*Task to carry out*:
The answer should be a single number: how many lines of the entries below hold the word "what".

** Input for this task follows **

(** * RealReview backend: image upload and metadata service

    A shallow embedding of [backend/crud.py], [backend/database.py],
    [backend/models.py], [backend/schemas.py] and [backend/main.py].

    Python [str] values are modelled by [string] (a sequence of bytes; the
    path functions used here only look at the ASCII characters '.' and
    '/', which never occur inside a multi-byte UTF-8 sequence), file
    contents by [list byte], Python integers by [Z], [Optional[str]] by
    [option string] and a [datetime] by the [Z] the database clock shows.
    The file system is a finite map from paths to contents, the table
    [image_metadata] a list of rows in the order the engine scans them.
    An exception is a result next to the state it leaves behind; what the
    code prints to the log is left out. *)

From Stdlib Require Import ZArith List Strings.String Strings.Ascii Strings.Byte Bool Lia.
From stdpp Require Import base gmap strings list sorting.

Local Open Scope string_scope.
Local Open Scope list_scope.
Local Open Scope Z_scope.

(** ** Python string primitives *)

Module PyStr.

(** [s[:n]] for [n >= 0]. *)
Fixpoint take (n : nat) (s : string) : string :=
  match n, s with
  | S n', String c s' => String c (take n' s')
  | _, _ => EmptyString
  end.

(** [s[n:]] for [n >= 0]. *)
Fixpoint drop (n : nat) (s : string) : string :=
  match n, s with
  | S n', String _ s' => drop n' s'
  | _, _ => s
  end.

(** [s[a:b]] for [0 <= a <= b]. *)
Definition slice (a b : nat) (s : string) : string :=
  take (b - a) (drop a s).

(** [c in s]. *)
Fixpoint contains (c : ascii) (s : string) : bool :=
  match s with
  | EmptyString => false
  | String a s' => Ascii.eqb a c || contains c s'
  end.

(** [s.rfind(c)] scanning a string whose first character has index [i]:
    the index of the last occurrence of [c], or [-1]. *)
Fixpoint rfind_from (i : Z) (c : ascii) (s : string) : Z :=
  match s with
  | EmptyString => -1
  | String a s' =>
      let r := rfind_from (i + 1) c s' in
      if 0 <=? r then r else if Ascii.eqb a c then i else -1
  end.

Definition rfind (c : ascii) (s : string) : Z := rfind_from 0 c s.
Fixpoint startswith (s p : pystr) {struct p} : bool :=
  match p, s with
  | [], _ => true
  | _ :: _, [] => false
  | a :: p', c :: s' => (c =? a)%N && startswith s' p'
  end.
Definition endswith (s p : pystr) : bool := startswith (reverse s) (reverse p).

(** [s.find(sub)]: index of the first occurrence. *)
Fixpoint find (s sub : pystr) : option nat :=
  if startswith s sub then Some 0
  else match s with
       | [] => None
       | _ :: s' => S <$> find s' sub
       end.

(** [s.find(sub, start)] for [start <= len(s)]. *)
Definition find_from (s sub : pystr) (start : nat) : option nat :=
  (λ i, start + i) <$> find (drop start s) sub.

Fixpoint lstrip (s : pystr) : pystr :=
  match s with
  | c :: r => if isspace c then lstrip r else s
  | [] => []
  end.
Fixpoint rstrip (s : pystr) : pystr :=
  match s with
  | [] => []
  | c :: r =>
      match rstrip r with
      | [] => if isspace c then [] else [c]
      | r' => c :: r'
      end
  end.
Definition strip (s : pystr) : pystr := rstrip (lstrip s).

(** [s.split(sep)] for a separator of one character. *)
Fixpoint split (sep : N) (s : pystr) : list pystr :=
  match s with
  | [] => [[]]
  | c :: r =>
      if (c =? sep)%N then [] :: split sep r
      else match split sep r with
           | h :: t => (c :: h) :: t
           | [] => [[c]]
           end
  end.

(** [s.split(sep)[-1]] *)
Definition split_last (sep : N) (s : pystr) : pystr := List.last (split sep s) [].

(** [s.rsplit(sep, 1)[0]]: what precedes the last separator, or all of [s]. *)
Fixpoint rsplit1_head (sep : N) (s : pystr) : pystr :=
  match s with
  | [] => []
  | c :: r =>
      if bool_decide (sep ∈ r) then c :: rsplit1_head sep r
      else if (c =? sep)%N then [] else c :: r
  end.
(** X19. The details of an item keep its identity: in a normalised
    details object, [id] and [slug] are the [slug] of the upstream movie
    (the [movie], [content] or [data] member of the body, else the body
    itself) and [url] is the content path of that slug; the extended
    fields added on top never replace them. *)
Theorem details_keep_item_identity (data details : JsVal) :
  Agent.normalizeMovieDetails data = Normal details ->
  exists movie slug,
    movie = Js.or (Js.propOpt data "movie")
              (Js.or (Js.propOpt data "content") (Js.or (Js.propOpt data "data") data))
    /\ Js.prop movie "slug" = Some slug
    /\ Js.prop details "id" = Some slug
    /\ Js.prop details "slug" = Some slug
    /\ Js.prop details "url" = Some (JStr ("/content/" ++ Js.toString slug)).
Proof.
  unfold Agent.normalizeMovieDetails, Agent.field. intros H.
  destruct (Js.prop data "movie") as [m|] eqn:Hm; [|discriminate].
  cbn [Agent.cbind] in H.
  rewrite (propOpt_prop _ _ _ Hm).
  set (movie := Js.or m (Js.or (Js.propOpt data "content")
                           (Js.or (Js.propOpt data "data") data))) in *.
  unfold Agent.normalizeMovieData in H.
  destruct (Js.prop movie "slug") as [slug|] eqn:Hslug; [|discriminate].
  cbn [Agent.cbind] in H.
  destruct (Js.or (Js.propOpt movie "reviews")
              (Js.or (Js.propOpt movie "userReviews") (JArr [])))
    as [| |b|n|s0|reviews|props]; try discriminate.
  destruct (Agent.map_items Agent.normalizeReview reviews) as [rs|]; [|discriminate].
  cbn [Agent.cbind] in H. injection H as <-.
  exists movie, slug. split; [reflexivity|]. split; [exact Hslug|].
  repeat split; reflexivity.
Qed.

Lemma details_keep_item_identity_witness :
  exists details slug,
    Agent.normalizeMovieDetails dune_details_body = Normal details
    /\ Js.prop details "id" = Some slug
    /\ Js.prop details "slug" = Some slug
    /\ Js.prop details "url" = Some (JStr ("/content/" ++ Js.toString slug)).
Proof.
  destruct (Agent.normalizeMovieDetails dune_details_body) as [details|m] eqn:E;
    [|vm_compute in E; discriminate].
  destruct (details_keep_item_identity _ _ E) as (movie & slug & _ & _ & Hid & Hslug & Hurl).
  exists details, slug. auto.
Defined.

** End of Input for this task **

*Output for this task*:
2